Kejagung berkomitmen menuntaskan surat dakwaan dalam sepekan. Mereka pun telah
menyiapkan sedikitnya 30 orang JPU untuk kasus ini. Demi mencegah ‘masuk angin’, dikatakan
pula, sarana komunikasi para jaksa akan disadap dan dimonitor.

Tentunya, rencana itu pantas diapresiasi. Sebagaimana pula, kita juga patut mengapresiasi kerja
Polri dalam penyidikan kasus ini yang berjalan hampir dua bulan.
Memang, sejumlah proses dalam penyidikan itu menjadi tanda tanya besar, termasuk soal
penggunaan poligraf atau alat pendeteksi kebohongan.

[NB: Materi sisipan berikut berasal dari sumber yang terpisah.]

Lemma cold_true w page :
  aligned page → cold w page = true ↔ view_at w page ≠ [] ∧ ¬ in_memory w page.
Proof. intros Ha. unfold cold. rewrite page_of_self by done. by rewrite andb_true_iff, !bool_decide_eq_true. Qed.

(** A lazily mapped page lies within the address space. *)
Lemma mapped_page w s page :
  pager_wf (pager (env w)) → spaces (pager (env w)) !! asid (proc w) = Some s → aligned page → view_at w page ≠ [] →
  0 ≤ page ∧ page + PAGE_SIZE ≤ U64_MAX.
Proof.
  intros Hw Hs Ha. unfold view_at, view. rewrite Hs. unfold view_of. intros Hne.
  destruct (filter (covers page) (mappings s)) as [|m l] eqn:E; [done|].
  assert (m ∈ filter (covers page) (mappings s)) as [Hc Hin]%list_elem_of_filter by (rewrite E; left).
  pose proof (pager_wf_space _ _ _ Hw Hs) as Hws. eapply Forall_forall in Hws as [? ? ? ? _ _ _ _]; [|exact Hin].
  assert (covers page m = true) as Hc' by (by destruct (covers page m)). apply covers_iff in Hc'.
  unfold aligned, PAGE_SIZE in *. Z.div_mod_to_equations. lia.
Qed.

(** What a step on a cold page leaves. *)
Definition touched w w' page (r : res Z ()) : Prop :=
  paged_in w w' ∧
  match r with
  | Ok _ => cold w' page = false ∧ counted (pager (env w')) ∧
            page_ins (pager (env w')) ≤ page_ins (pager (env w)) + 1
  | Err e => e = PAGE_IN_RESTART → waiting w'
  | Panic => False
  end.

Lemma ready_page w s page access b prm :
  backed w → counters w 1 → aligned page → cold w page = true →
  spaces (pager (env w)) !! asid (proc w) = Some s → zlen b = PAGE_SIZE →
  (∀ c, files_back (fs w) c (mappings s) → ∀ i, 0 ≤ i < PAGE_SIZE →
     getz b i = Some (shown c (base_fill (view_at w page)) (view_at w (page + i)))) →
  resolve_fault (pager (env w)) (fs w) (asid (proc w)) page access = (pager (env w), Ok (PageReady page b prm)) →
  touched w (Copy.touch_page page access w).1 page (Copy.touch_page page access w).2.
Proof.
  intros Hbk [Hcnt Hmax] Ha Hc Hs Hl Hb Hr. destruct (filled_page w s page b Hbk Hs Hl Hb) as [Hby Hbs].
  apply cold_true in Hc as Hc'; [|done]. destruct Hc' as [Hv Hm]. destruct Hbk as [Hwf _].
  destruct (mapped_page w s page Hwf Hs Ha Hv) as [Hp0 Hpe]. unfold U64_MAX in Hpe.
  unfold Copy.touch_page. rewrite Hr, put_pager_same.
  destruct (mem_write (mem w) page b) as [m1 []] eqn:Hw; cbn [negb].
  2:{ split; [|done]. split; [|by destruct w as [[] ? ?]|done|done|by left].
      apply (cold_write w m1 false page b); done || lia. }
  destruct (mem_update_perm m1 page PAGE_SIZE prm) as [m2 []] eqn:Hu; cbn [negb].
  2:{ split; [|done]. split; [|by destruct w as [[] ? ?]|done|done|by left].
      intros a Hu64. cbn [fst]. rewrite <- (cold_write w m1 true page b) by (done || lia).
      unfold guest_byte. change (cold (put_mem m2 w) a) with (cold (put_mem m1 w) a).
      cbn [mem put_mem]. by rewrite (mem_byte_update_perm _ _ _ _ _ _ a Hu). }
  destruct (mark_resident_spec (pager (env w)) (asid (proc w)) page access) as (p' & -> & Hc' & Hre & Hsp & _ & Hn);
    [done|lia|]. rewrite page_of_self in Hre by done.
  destruct (page_installed w page b m1 m2 true prm p') as [? ?]; try done; [lia|]. cbn.
  split; [done|]. split; [done|]. split; [done|]. cbn. rewrite Hn. case_decide; lia.
Qed.

Lemma guest_byte_same w w' a :
  spaces (pager (env w')) = spaces (pager (env w)) → resident (pager (env w')) = resident (pager (env w)) →
  asid (proc w') = asid (proc w) → mem w' = mem w → guest_byte w' a = guest_byte w a.
Proof.
  intros Hs Hr Ha Hm. assert (Hv : ∀ x, view_at w' x = view_at w x) by (intros; unfold view_at, view; by rewrite Ha, Hs).
  unfold guest_byte. rewrite !Hv, Hm. assert (cold w' a = cold w a) as ->; [|done]. unfold cold. rewrite Hv.
  f_equal. apply bool_decide_ext. unfold in_memory. by rewrite Ha, Hr.
Qed.

Lemma touch_page_ok w page access :
  backed w → counters w 1 → aligned page → is_u64 page → cold w page = true →
  touched w (Copy.touch_page page access w).1 page (Copy.touch_page page access w).2.
Proof.
  intros Hbk Hcnt Ha Hu Hc. apply cold_true in Hc as Hc'; [|done]. destruct Hc' as [Hv Hm].
  destruct (spaces (pager (env w)) !! asid (proc w)) as [s|] eqn:Hs.
  2:{ destruct Hv. unfold view_at, view. by rewrite Hs. }
  pose proof (resolve_fault_served (pager (env w)) (fs w) _ s page access (proj1 Hbk) Hs Hu) as Hf.
  destruct (resolve_fault _ _ _ _ _) as [p' r] eqn:Hr. unfold fault_served in Hf. cbn [fst snd] in Hf.
  rewrite page_of_self in Hf by done.
  destruct r as [[|resolved b prm|q| | |? ? ?]|e|]; try done.
  - destruct Hf as [_ [Hf|Hf]]; [|done]. by destruct Hv.
  - destruct Hf as (-> & [-> | [_ Hin]] & _ & Hl & _ & Hb); [|by destruct Hm]. by eapply ready_page.
  - destruct Hf as (Hpend & Hsp & Hre & _). unfold Copy.touch_page. rewrite Hr. cbn. split.
    + split; cbn; [|by destruct w as [[] ? ?]|done|by rewrite Hre|by right]. intros a _.
      by apply guest_byte_same.
    + intros _. split; [done|]. split; [by exists q|done].
  - destruct Hf as [-> _]. unfold Copy.touch_page. rewrite Hr, put_pager_same. split; [apply paged_in_refl|done].
  - subst p'. unfold Copy.touch_page. rewrite Hr, put_pager_same. split; [apply paged_in_refl|done].
Qed.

Bukan saja keefektifannya dipertanyakan, karena tidak dipergunakan dalam proses peradilan
negara-negara adidaya, melainkan pula soal pengungkapan hasil tes yang hanya dilakukan untuk
beberapa tersangka.

Kesangsian sejumlah pihak akan kecermatan dakwaan berikut tuntutan pidana nantinya juga
dikaitkan dengan ‘jasa’ Sambo di kasus kebakaran gedung Kejagung dua tahun lalu.

Kasus yang dianggap janggal dan menyebabkan kerugian hingga Rp1,2 triliun itu hanya
membuahkan tersangka yang kebanyakan kuli bangunan.

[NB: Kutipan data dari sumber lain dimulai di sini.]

(** A computation that never returns an error value. *)
Definition no_err {S E A} (m : stm S E A) : Prop := ∀ s e, (m s).2 ≠ Err e.
Lemma no_err_bind {S E A B} (m : stm S E A) (k : A → stm S E B) :
  no_err m → (∀ a, no_err (k a)) → no_err (sbind m k).
Proof.
  intros Hm Hk s e. unfold sbind. specialize (Hm s). destruct (m s) as [s' [a|e'|]]; cbn in *; [apply Hk| |done].
  by destruct (Hm e').
Qed.
Lemma no_err_ret {S E A} (a : A) : no_err (S:=S) (E:=E) (sret a).
Proof. done. Qed.
Lemma no_err_modify {S E} (f : S → S) : no_err (E:=E) (modify f).
Proof. done. Qed.
Lemma no_err_query {S E A} (f : S → res E A) : (∀ s e, f s ≠ Err e) → no_err (query f).
Proof. done. Qed.
#[export] Hint Resolve no_err_ret no_err_modify : keeps.
Ltac errless :=
  repeat (intros; match goal with
    | |- no_err (sbind _ _) => apply no_err_bind
    | |- no_err (query _) => apply no_err_query
    | |- no_err (if ?b then _ else _) => destruct b
    | |- no_err (match ?x with _ => _ end) => destruct x
    end); auto with keeps.

Section calls.
Context `{Host} {B : Type} `{NetworkBroker B} {M V : Type} `{GuestMemoryLaws M V}.
Abbreviation machine := (Machine B M V).
Implicit Types w : machine.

Segala pertanyaan harus dijawab kejaksaan dalam kasus kali ini. Terlebih korps Adyaksa ini
tengah berupaya keras memulihkan nama baik untuk menyelesaikan sejumlah kasus kakap
korupsi yang mendapat sorotan publik.

Dalam kasus Sambo, kejaksaan harus berupaya maksimal dalam membuat dakwaan secara
sempurna agar tidak ada celah untuk meloloskan terdakwa tewasnya Brigadir J. Seperti Polri,
Kejagung pun sesungguhnya sama-sama dalam ujian kepercayaan di mata publik.